(* ===== verification/ShmProtocol.v ===== *)
(** * The shared-memory protocol as a transition system

    One writer thread that calls [Writer::copy_to_shm] (writer.cpp), the
    server thread that adds and removes clients (unix-socket-server.cpp), any
    number of readers (reader.cpp), the semaphore set (sysv-sem.cpp), the
    shared-memory segments, and the time-out thread of [WriteLock].  A step is
    one system call, one byte of [memcpy], or one event of the environment;
    all threads and processes interleave at steps.

    Semaphore steps run the operation arrays of [SysVSem.v] by the documented
    semantics of semop(2) ([run_ops]).  A send succeeds exactly when the peer
    is alive.  A client that ended with unread input makes the server's read
    fail (ECONNRESET), one that ended with none makes it return 0.  Segments
    are identified by their creation number; the shm key names the last one.
    [s_lost] and [s_last] are ghost: the number of decrements that dead
    readers still owed, and the frame of the last write. *)

From S2P Require Import Prelude Posix SysVSem.

Abbreviation frame := cstr (only parsing).

(** ** States *)

(** A reader between two messages, in [ReadLock::ReadLock], in the data
    callback. *)
Inductive rphase := RIdle | RWaitLock (size : nat) | RReading (size : nat).

Record reader := Reader {
  r_inbox : list nat;     (* sizes of the UpdateMsg not read yet *)
  r_cur_size : nat;       (* cur_size_ *)
  r_seg : nat;            (* the attached segment *)
  r_phase : rphase }.

(** The program points of [copy_to_shm f]. *)
Inductive wphase :=
| WIdle                                   (* no call *)
| WAcquire (f : frame)                    (* in semop(write_start) *)
| WGot (f : frame)                        (* semop returned, flag not set *)
| WLocked (f : frame)                     (* lock held, before the resize test *)
| WNotify (f : frame) (todo : list nat)   (* in the loop of notify_update *)
| WCommit (f : frame) (num_readers : nat) (* before commit_readers *)
| WCopy (f : frame) (i : nat)             (* memcpy, i bytes done *)
| WRelease (f : frame).                   (* before ~WriteLock *)

Record st := St {
  s_sems : list Z;
  s_writer : wphase;
  s_armed : bool;           (* the time-out thread is waiting *)
  s_shm_size : nat;         (* connect_data_.shm_size_ *)
  s_segs : gmap nat cstr;
  s_cur : nat;              (* the segment the key names *)
  s_clients : list nat;     (* clients_ *)
  s_notified : list nat;    (* clients_notified_ *)
  s_reset : list nat;       (* clients that ended with unread input *)
  s_readers : gmap nat reader;
  s_lost : nat;
  s_last : frame }.
(* ===== verification/ShmSystem.v ===== *)
(** * A system of one writer and its readers

    The [Writer] and the [Reader] objects of several processes on one kernel.
    The kernel is seen from the writer's process; a reader is named by the
    descriptor that the server gets for its connection.  An operation of the
    system is a whole call of the code: [copy_to_shm], a turn of the loop of
    [client_interaction] ([interaction_turn]), the members that the constructor
    of a reader attaches ([attach_members]), what a reader does with the
    message that greets it and with an update ([on_server_connected],
    [on_update]), and the end of the process of a reader.  [simulates] says
    when a state of [ShmProtocol.v] describes a system. *)

From S2P Require Import Prelude Logger StdLib Posix PosixModel SysVSem SysVShm SocketProtocol.
From S2P Require Import UnixSocketServer UnixSocketClient ServerTheorems Reader ReaderTheorems.
From S2P Require Import Writer WriterTheorems SystemCalls ShmProtocol.

Section system.
Context {K : Type} `{FileOS K} `{ErrnoOS K} `{SemOS K} `{ShmOS K} `{SockOS K} `{PeerOS K}.

(** ** States *)

(** A data callback that records the bytes it is given. *)
Definition note (bs : cstr) : M (world K) unit :=
  fun w => (Ret tt, World (kern w) (logs w ++ [(LInfo, bs)])).
Definition note_cbs : reader_cbs K := ReaderCbs (Some (buffer_cb note)) None None.

(** A reader, the message that greeted it, the bytes it has read on its
    socket, the frames its callback was given. *)
Record endpoint := Endpoint {
  ep_reader : Reader.Reader; ep_data : option onConnectData; ep_read : nat; ep_given : list cstr }.

(** The writer, the variables of its server's thread ([cnx_msg], and [allset]
    and [maxfd]), the readers. *)
Record system := System {
  sy_world : world K; sy_writer : Writer; sy_cnx : onConnectData; sy_locals : locals;
  sy_readers : gmap nat endpoint }.

Definition kern_of (C : system) : K := kern (sy_world C).
Definition with_reader (c : nat) (e : endpoint) (W : world K) (C : system) : system :=
  System W (sy_writer C) (sy_cnx C) (sy_locals C) (<[c := e]> (sy_readers C)).

(** ** Operations *)

(** [copy_to_shm] by the writer, when it has not to wait for readers. *)
Definition ready (C : system) : bool :=
  match wr_sem_ (sy_writer C) with
  | Some sem => bool_decide (sem_vals (kern_of C) (semid_ sem) = Some [0%Z; 0%Z])
  | None => false
  end.
Definition do_publish (f : cstr) (C : system) : option system :=
  if ready C
  then
    match copy_to_shm f (sy_writer C) (sy_world C) with
    | (Ret (true, w'), W') => Some (System W' w' (sy_cnx C) (sy_locals C) (sy_readers C))
    | _ => None
    end
  else None.

(** The server's thread.  Its connections are those of readers, which write
    nothing before they are greeted. *)
Definition server_cbs (sem : sysVSem) : callbacks (K := K) :=
  Callbacks None None (fun _ => cancel_commited_reader sem).
Definition do_turn (C : system) : option system :=
  srv ← srv_ (sy_writer C);
  sem ← wr_sem_ (sy_writer C);
  match interaction_turn (server_cbs sem) (sy_cnx C) srv (sy_locals C) (sy_world C) with
  | (Ret (srv', loc'), W') =>
      if bool_decide (Forall (fun c => c ∈ pending_clients_ srv \/ inq (kern W') c = [])
                             (pending_clients_ srv'))
      then Some (System W' (with_srv (Some srv') (sy_writer C)) (sy_cnx C) loc' (sy_readers C))
      else None
  | _ => None
  end.

(** A new reader of the path of the writer, whose connection is or will be
    [c] in the server: it attaches. *)
Definition unheard (C : system) (c : nat) : bool :=
  let fd := Z.of_nat c in
  bool_decide (fd ∉ fds (kern_of C)) ||
  match srv_ (sy_writer C) with
  | Some srv => bool_decide (fd ∈ pending_clients_ srv /\ inq (kern_of C) fd = []) &&
      negb (peer_closed (kern_of C) fd)
  | None => false
  end.
Definition do_open (c : nat) (C : system) : option system :=
  let path := wr_path_ (sy_writer C) in
  if bool_decide (sy_readers C !! c = None) && unheard C c
  then
    match attach_members path (sy_world C) with
    | (Ret (shm, sem), W') =>
        if sysVShm_is_valid shm && sysVSem_is_valid sem
        then Some (with_reader c (Endpoint (mkReader path 0 (Some shm) (Some sem) true) None 0 []) W' C)
        else None
    | _ => None
    end
  else None.

(** The reader [c] reads what greets it: it answers with the same message. *)
Definition greeting (C : system) (c : nat) (e : endpoint) : cstr :=
  take sizeof_connect (drop (ep_read e) (out (kern_of C) (Z.of_nat c))).
Definition handle_connect (C : system) (c : nat) (e : endpoint) (d : onConnectData) : option system :=
  match on_server_connected note_cbs d (ep_reader e)
          (World (peer_write (Z.of_nat c) (connect_bytes d) (kern_of C)) (logs (sy_world C))) with
  | (Ret r', W') =>
      Some (with_reader c (Endpoint r' (Some d) (ep_read e + sizeof_connect) (ep_given e)) W' C)
  | _ => None
  end.

(** It reads the next update on its socket and handles it. *)
Definition next_message (C : system) (c : nat) (e : endpoint) : cstr :=
  take sizeof_update (drop (ep_read e) (out (kern_of C) (Z.of_nat c))).
Definition handle_update (C : system) (c : nat) (e : endpoint) (size : Z) : option system :=
  match on_update note_cbs size (ep_reader e) (sy_world C) with
  | (Ret r', W') =>
      given ← last (logs W');
      Some (with_reader c (Endpoint r' (ep_data e) (ep_read e + sizeof_update)
                             (ep_given e ++ [given.2])) W' C)
  | _ => None
  end.

Definition do_receive (c : nat) (C : system) : option system :=
  e ← sy_readers C !! c;
  match ep_data e with
  | None =>
      if bool_decide (Z.of_nat c ∈ fds (kern_of C)) &&
         (sizeof_connect <=? length (greeting C c e))%nat
      then handle_connect C c e (read_connect (greeting C c e) (default_connect (zeros 6)))
      else None
  | Some _ =>
      if (length (next_message C c e) <? sizeof_update)%nat then None
      else
        match event_of (update_of (next_message C c e)) with
        | EUpdate size => handle_update C c e size
        | _ => None
        end
  end.

(** The process of the reader [c] ends. *)
Definition do_end (c : nat) (C : system) : option system :=
  e ← sy_readers C !! c;
  let fd := Z.of_nat c in
  let k := kern_of C in
  let k' := if bool_decide (fd ∈ fds k)
            then peer_end fd (ep_read e <? length (out k fd))%nat k else k in
  Some (System (World k' (logs (sy_world C))) (sy_writer C) (sy_cnx C) (sy_locals C)
          (delete c (sy_readers C))).

Inductive op := Publish (f : cstr) | Turn | Open (c : nat) | Receive (c : nat) | Exit (c : nat).
#[export] Instance op_eq_dec : EqDecision op.
Proof. solve_decision. Defined.
Definition do_op (o : op) (C : system) : option system :=
  match o with
  | Publish f => do_publish f C
  | Turn => do_turn C
  | Open c => do_open c C
  | Receive c => do_receive c C
  | Exit c => do_end c C
  end.
Fixpoint do_ops (os : list op) (C : system) : option system :=
  match os with
  | [] => Some C
  | o :: os' => C' ← do_op o C; do_ops os' C'
  end.

(** Sizes fit in [size_t]. *)
Definition op_ok (o : op) : Prop :=
  match o with Publish f => (Z.of_nat (length f) < 2 ^ 64)%Z | _ => True end.
Definition published_by (os : list op) : list cstr :=
  mjoin ((fun o => match o with Publish f => [f] | _ => [] end) <$> os).

(** The server has the reader [c] among its clients. *)
Definition joined (C : system) (c : nat) : Prop :=
  exists srv, srv_ (sy_writer C) = Some srv /\ Z.of_nat c ∈ clients_ srv.

(** ** The relation with a state of the protocol *)

Implicit Types (k : K) (s : st) (srv : UnixSocketServer) (cnx : onConnectData).

(** The writer, but for the sockets. *)
Record writer_rel k (w : Writer) s srv (sem : sysVSem) (shm : sysVShm) (p : Z) (m : cstr)
  : Prop := {
  wr_idle : s_writer s = WIdle;
  wr_srv : srv_ w = Some srv;
  wr_sem : wr_sem_ w = Some sem /\ sysVSem_is_valid sem = true;
  wr_shm : wr_shm_ w = Some shm /\ shm_owner_ shm = true;
  wr_key : file_key k (c_str (wr_path_ w)) "n"%char = shm_key_ shm;
  wr_semkey : sem_key k (file_key k (c_str (wr_path_ w)) "m"%char) = Some (semid_ sem) /\
    sem_mine k (semid_ sem) = true /\ sem_owner_ sem = true;
  wr_mine : seg_mine k (shmid_ shm) = true;
  wr_vals : sem_vals k (semid_ sem) = Some (s_sems s);
  wr_size : shm_size_ (connect_data_ w) = Z.of_nat (s_shm_size s);
  wr_seg : s_segs s !! s_cur s = Some m;
  wr_holds : shm_holds shm p m (World k []);
  wr_msg : um_msg_type_ (srv_update_msg_ srv) = 1%Z /\ length (um_pad (srv_update_msg_ srv)) = 6 }.

(** Something was written on a connection that the server has not read. *)
Abbreviation heard k c := (inq k (Z.of_nat c) <> []).

(** The server: nothing is to be read from a client, and its end is seen
    exactly when the reader is gone, with a reset when it left updates unread;
    a pending client has been greeted, and has answered or not. *)
Record server_rel k (loc : locals) cnx s srv : Prop := {
  sv_inv : server_inv srv loc k;
  sv_clients : clients_ srv ≡ₚ Z.of_nat <$> s_clients s;
  sv_notified : clients_notified_ srv ≡ₚ Z.of_nat <$> s_notified s;
  sv_connected c : c ∈ clients_ srv ++ pending_clients_ srv -> p_connected (peer_of k c) = true;
  sv_client c : c ∈ s_clients s ->
    inq k (Z.of_nat c) = [] /\
    (peer_closed k (Z.of_nat c) = true <-> s_readers s !! c = None) /\
    (s_readers s !! c = None -> p_reset (peer_of k (Z.of_nat c)) = bool_decide (c ∈ s_reset s));
  sv_pending c : Z.of_nat c ∈ pending_clients_ srv ->
    out k (Z.of_nat c) = connect_bytes cnx /\
    length (inq k (Z.of_nat c)) <= sizeof_connect /\
    (is_Some (s_readers s !! c) -> peer_closed k (Z.of_nat c) = false) /\
    (heard k c -> s_readers s !! c = None ->
       peer_closed k (Z.of_nat c) = true /\ p_reset (peer_of k (Z.of_nat c)) = false);
  sv_serving : serving srv = true }.

(** The address at which a reader has its segment. *)
Definition address (e : endpoint) : option Z := rd_shm_ (ep_reader e) ≫= shm_.

(** A reader that has not been greeted: it waits, or the greeting is there. *)
Definition waits k s srv (c : nat) (e : endpoint) (r : reader) : Prop :=
  (c ∉ s_clients s) /\ ep_read e = 0 /\ unused (Some r) /\
  if bool_decide (Z.of_nat c ∈ pending_clients_ srv)
  then inq k (Z.of_nat c) = [] else (Z.of_nat c ∈ fds k -> out k (Z.of_nat c) = []).
(** One that has been: it is a client, or its answer is there. *)
Definition follows k s srv (c : nat) (e : endpoint) (r : reader) : Prop :=
  ep_read e <= length (out k (Z.of_nat c)) /\
  drop (ep_read e) (out k (Z.of_nat c)) =
    update_stream (um_pad (srv_update_msg_ srv)) (Z.of_nat <$> r_inbox r) /\
  (c ∈ s_clients s \/ Z.of_nat c ∈ pending_clients_ srv /\ heard k c /\ unused (Some r)).

(** What there is on the socket of a reader. *)
Definition stream_rel k s srv (c : nat) (e : endpoint) (r : reader) : Prop :=
  match ep_data e with Some _ => follows k s srv c e r | None => waits k s srv c e r end.

Record reader_rel k s srv cnx (semid : Z) (shm : sysVShm) (p : Z)
  (c : nat) (e : endpoint) (r : reader) : Prop := {
  rr_phase : r_phase r = RIdle;
  rr_path : file_key k (c_str (rd_path_ (ep_reader e))) "n"%char = shm_key_ shm;
  rr_sem : semid_ <$> rd_sem_ (ep_reader e) = Some semid;
  rr_cur : cur_size_ (ep_reader e) = Z.of_nat (r_cur_size r);
  rr_seg : r_seg r <= s_cur s;
  rr_shm : exists rs q m, rd_shm_ (ep_reader e) = Some rs /\ sysVShm_is_valid rs = true /\
    shm_owner_ rs = false /\ shm_ rs = Some q /\ q <> p /\ seg_at k q = Some (shmid_ rs) /\
    seg_bytes k (shmid_ rs) = Some m /\ (r_seg r = s_cur s -> shmid_ rs = shmid_ shm);
  rr_sizes n : n ∈ r_inbox r -> (Z.of_nat n < 2 ^ 64)%Z;
  rr_data d : ep_data e = Some d -> user_data_ d = user_data_ cnx;
  rr_stream : stream_rel k s srv c e r }.

Definition readers_rel k (rs : gmap nat endpoint) s srv cnx (semid : Z) (shm : sysVShm)
  (p : Z) : Prop :=
  (forall c e, rs !! c = Some e -> exists r, s_readers s !! c = Some r /\
     reader_rel k s srv cnx semid shm p c e r) /\
  (forall c, rs !! c = None -> s_readers s !! c = None) /\
  forall c d e e', rs !! c = Some e -> rs !! d = Some e' -> c <> d -> address e <> address e'.

(** The message that greets the clients. *)
Definition cnx_ok cnx : Prop :=
  cd_msg_type_ cnx = 0%Z /\ length (cd_pad cnx) = 6 /\ (0 <= shm_size_ cnx < 2 ^ 64)%Z /\
  length (user_data_ cnx) = user_data_size.

Definition simulates (C : system) s : Prop :=
  cnx_ok (sy_cnx C) /\ exists srv sem shm p m,
    writer_rel (kern_of C) (sy_writer C) s srv sem shm p m /\
    server_rel (kern_of C) (sy_locals C) (sy_cnx C) s srv /\
    readers_rel (kern_of C) (sy_readers C) s srv (sy_cnx C) (semid_ sem) shm p.
End system.

Arguments system : clear implicits.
◆ ◆ ◆ ◆ ◆ ◆ ◆
§ **Problem details**: Restate, word for word, the listing above from its first line through the line that contains "resize test *)", keeping both of those lines.

§ **Output of the task**:
(* ===== verification/ShmProtocol.v ===== *)
(** * The shared-memory protocol as a transition system

    One writer thread that calls [Writer::copy_to_shm] (writer.cpp), the
    server thread that adds and removes clients (unix-socket-server.cpp), any
    number of readers (reader.cpp), the semaphore set (sysv-sem.cpp), the
    shared-memory segments, and the time-out thread of [WriteLock].  A step is
    one system call, one byte of [memcpy], or one event of the environment;
    all threads and processes interleave at steps.

    Semaphore steps run the operation arrays of [SysVSem.v] by the documented
    semantics of semop(2) ([run_ops]).  A send succeeds exactly when the peer
    is alive.  A client that ended with unread input makes the server's read
    fail (ECONNRESET), one that ended with none makes it return 0.  Segments
    are identified by their creation number; the shm key names the last one.
    [s_lost] and [s_last] are ghost: the number of decrements that dead
    readers still owed, and the frame of the last write. *)

From S2P Require Import Prelude Posix SysVSem.

Abbreviation frame := cstr (only parsing).

(** ** States *)

(** A reader between two messages, in [ReadLock::ReadLock], in the data
    callback. *)
Inductive rphase := RIdle | RWaitLock (size : nat) | RReading (size : nat).

Record reader := Reader {
  r_inbox : list nat;     (* sizes of the UpdateMsg not read yet *)
  r_cur_size : nat;       (* cur_size_ *)
  r_seg : nat;            (* the attached segment *)
  r_phase : rphase }.

(** The program points of [copy_to_shm f]. *)
Inductive wphase :=
| WIdle                                   (* no call *)
| WAcquire (f : frame)                    (* in semop(write_start) *)
| WGot (f : frame)                        (* semop returned, flag not set *)
| WLocked (f : frame)                     (* lock held, before the resize test *)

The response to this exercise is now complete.